WHAT NEEDS TO BE DONE
Where the listing below reaches the line containing "- The built-in", start writing out lines exactly, and stop once the line containing "correlation page." has been written.

○ ○ ○ ○

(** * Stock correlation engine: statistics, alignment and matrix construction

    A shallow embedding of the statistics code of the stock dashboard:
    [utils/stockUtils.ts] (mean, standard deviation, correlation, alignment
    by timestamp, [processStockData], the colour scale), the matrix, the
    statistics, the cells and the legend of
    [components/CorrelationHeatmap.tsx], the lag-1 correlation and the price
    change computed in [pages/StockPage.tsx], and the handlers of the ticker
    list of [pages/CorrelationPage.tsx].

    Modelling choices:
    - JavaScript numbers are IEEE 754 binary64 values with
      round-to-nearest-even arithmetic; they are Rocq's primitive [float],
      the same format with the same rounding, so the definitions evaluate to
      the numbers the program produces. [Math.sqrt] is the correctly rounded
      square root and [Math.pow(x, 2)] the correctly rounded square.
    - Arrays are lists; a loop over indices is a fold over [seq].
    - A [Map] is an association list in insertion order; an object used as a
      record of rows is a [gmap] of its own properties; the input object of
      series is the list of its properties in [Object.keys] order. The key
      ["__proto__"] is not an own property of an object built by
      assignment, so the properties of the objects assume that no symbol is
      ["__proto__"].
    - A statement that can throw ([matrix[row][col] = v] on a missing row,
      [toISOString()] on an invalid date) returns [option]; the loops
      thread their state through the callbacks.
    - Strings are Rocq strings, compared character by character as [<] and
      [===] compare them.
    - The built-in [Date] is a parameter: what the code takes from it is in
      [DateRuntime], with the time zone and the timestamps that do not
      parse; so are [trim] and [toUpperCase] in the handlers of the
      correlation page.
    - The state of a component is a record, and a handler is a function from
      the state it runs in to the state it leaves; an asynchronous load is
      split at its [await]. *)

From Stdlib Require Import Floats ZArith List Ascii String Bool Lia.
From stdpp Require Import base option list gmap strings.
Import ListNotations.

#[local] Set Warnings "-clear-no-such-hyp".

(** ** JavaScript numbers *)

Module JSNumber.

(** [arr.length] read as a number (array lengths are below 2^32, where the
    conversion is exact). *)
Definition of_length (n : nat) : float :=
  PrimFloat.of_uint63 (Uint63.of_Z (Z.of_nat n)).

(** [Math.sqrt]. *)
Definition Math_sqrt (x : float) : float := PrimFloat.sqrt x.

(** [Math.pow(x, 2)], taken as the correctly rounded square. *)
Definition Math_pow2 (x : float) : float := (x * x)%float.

○ ○ ○ ○

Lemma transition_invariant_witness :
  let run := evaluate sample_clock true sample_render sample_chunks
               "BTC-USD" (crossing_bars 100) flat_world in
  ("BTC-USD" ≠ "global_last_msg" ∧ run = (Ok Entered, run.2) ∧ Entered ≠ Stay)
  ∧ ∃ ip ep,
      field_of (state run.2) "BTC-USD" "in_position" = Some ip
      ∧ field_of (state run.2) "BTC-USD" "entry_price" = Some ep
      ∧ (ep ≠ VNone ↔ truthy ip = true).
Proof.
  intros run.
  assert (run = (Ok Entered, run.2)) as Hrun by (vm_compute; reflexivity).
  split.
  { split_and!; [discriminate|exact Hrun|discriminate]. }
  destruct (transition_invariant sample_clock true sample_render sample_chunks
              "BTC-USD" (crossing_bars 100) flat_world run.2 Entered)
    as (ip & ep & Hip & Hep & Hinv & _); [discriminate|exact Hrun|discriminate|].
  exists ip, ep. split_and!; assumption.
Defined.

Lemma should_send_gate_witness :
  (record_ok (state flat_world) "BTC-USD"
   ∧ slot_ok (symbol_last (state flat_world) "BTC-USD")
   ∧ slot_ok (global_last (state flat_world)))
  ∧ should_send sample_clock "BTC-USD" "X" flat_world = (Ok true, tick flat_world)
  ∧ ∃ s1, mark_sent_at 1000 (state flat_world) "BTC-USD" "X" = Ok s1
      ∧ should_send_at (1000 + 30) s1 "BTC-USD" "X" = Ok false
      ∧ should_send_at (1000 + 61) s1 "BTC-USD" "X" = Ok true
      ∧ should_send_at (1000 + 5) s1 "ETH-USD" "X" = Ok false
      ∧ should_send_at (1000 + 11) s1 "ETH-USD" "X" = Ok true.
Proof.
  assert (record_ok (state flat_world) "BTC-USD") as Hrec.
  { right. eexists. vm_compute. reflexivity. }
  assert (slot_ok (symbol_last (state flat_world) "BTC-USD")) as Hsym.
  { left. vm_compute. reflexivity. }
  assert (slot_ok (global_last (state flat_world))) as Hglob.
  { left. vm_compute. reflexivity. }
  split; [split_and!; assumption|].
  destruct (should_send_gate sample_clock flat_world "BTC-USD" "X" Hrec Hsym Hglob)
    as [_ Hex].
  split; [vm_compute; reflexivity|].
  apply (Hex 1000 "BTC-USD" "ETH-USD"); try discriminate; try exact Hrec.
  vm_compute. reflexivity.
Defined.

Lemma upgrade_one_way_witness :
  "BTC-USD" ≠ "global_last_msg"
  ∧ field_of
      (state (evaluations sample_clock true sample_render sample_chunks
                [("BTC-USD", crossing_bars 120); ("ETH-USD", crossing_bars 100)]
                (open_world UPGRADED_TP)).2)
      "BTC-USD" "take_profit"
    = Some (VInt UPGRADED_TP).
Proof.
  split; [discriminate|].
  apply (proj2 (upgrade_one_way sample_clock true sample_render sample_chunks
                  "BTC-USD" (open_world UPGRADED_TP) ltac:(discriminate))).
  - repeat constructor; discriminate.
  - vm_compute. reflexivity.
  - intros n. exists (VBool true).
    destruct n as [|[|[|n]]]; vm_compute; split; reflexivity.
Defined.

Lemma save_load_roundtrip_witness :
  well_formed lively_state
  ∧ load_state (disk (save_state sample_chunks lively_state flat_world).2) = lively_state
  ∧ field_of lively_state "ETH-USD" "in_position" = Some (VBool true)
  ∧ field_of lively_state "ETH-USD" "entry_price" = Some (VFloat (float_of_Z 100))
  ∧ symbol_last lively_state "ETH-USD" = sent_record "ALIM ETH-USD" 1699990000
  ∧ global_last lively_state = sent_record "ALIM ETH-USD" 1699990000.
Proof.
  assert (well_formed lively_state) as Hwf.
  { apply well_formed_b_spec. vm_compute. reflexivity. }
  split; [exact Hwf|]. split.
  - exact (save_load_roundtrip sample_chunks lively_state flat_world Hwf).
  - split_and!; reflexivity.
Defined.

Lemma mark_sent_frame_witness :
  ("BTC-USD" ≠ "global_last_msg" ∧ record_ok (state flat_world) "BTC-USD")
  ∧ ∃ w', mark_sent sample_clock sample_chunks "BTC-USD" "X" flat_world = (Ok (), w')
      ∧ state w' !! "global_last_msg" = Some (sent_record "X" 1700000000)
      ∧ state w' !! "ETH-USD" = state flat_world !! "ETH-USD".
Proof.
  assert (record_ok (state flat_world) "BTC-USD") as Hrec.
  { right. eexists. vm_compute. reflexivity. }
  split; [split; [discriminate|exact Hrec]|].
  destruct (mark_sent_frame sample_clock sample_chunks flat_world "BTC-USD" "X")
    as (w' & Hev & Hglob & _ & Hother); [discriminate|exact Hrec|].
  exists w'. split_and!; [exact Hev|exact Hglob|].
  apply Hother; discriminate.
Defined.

○ ○ ○ ○

ANSWER FOR THIS EXERCISE
    - The built-in [Date] is a parameter: what the code takes from it is in
      [DateRuntime], with the time zone and the timestamps that do not
      parse; so are [trim] and [toUpperCase] in the handlers of the
      correlation page.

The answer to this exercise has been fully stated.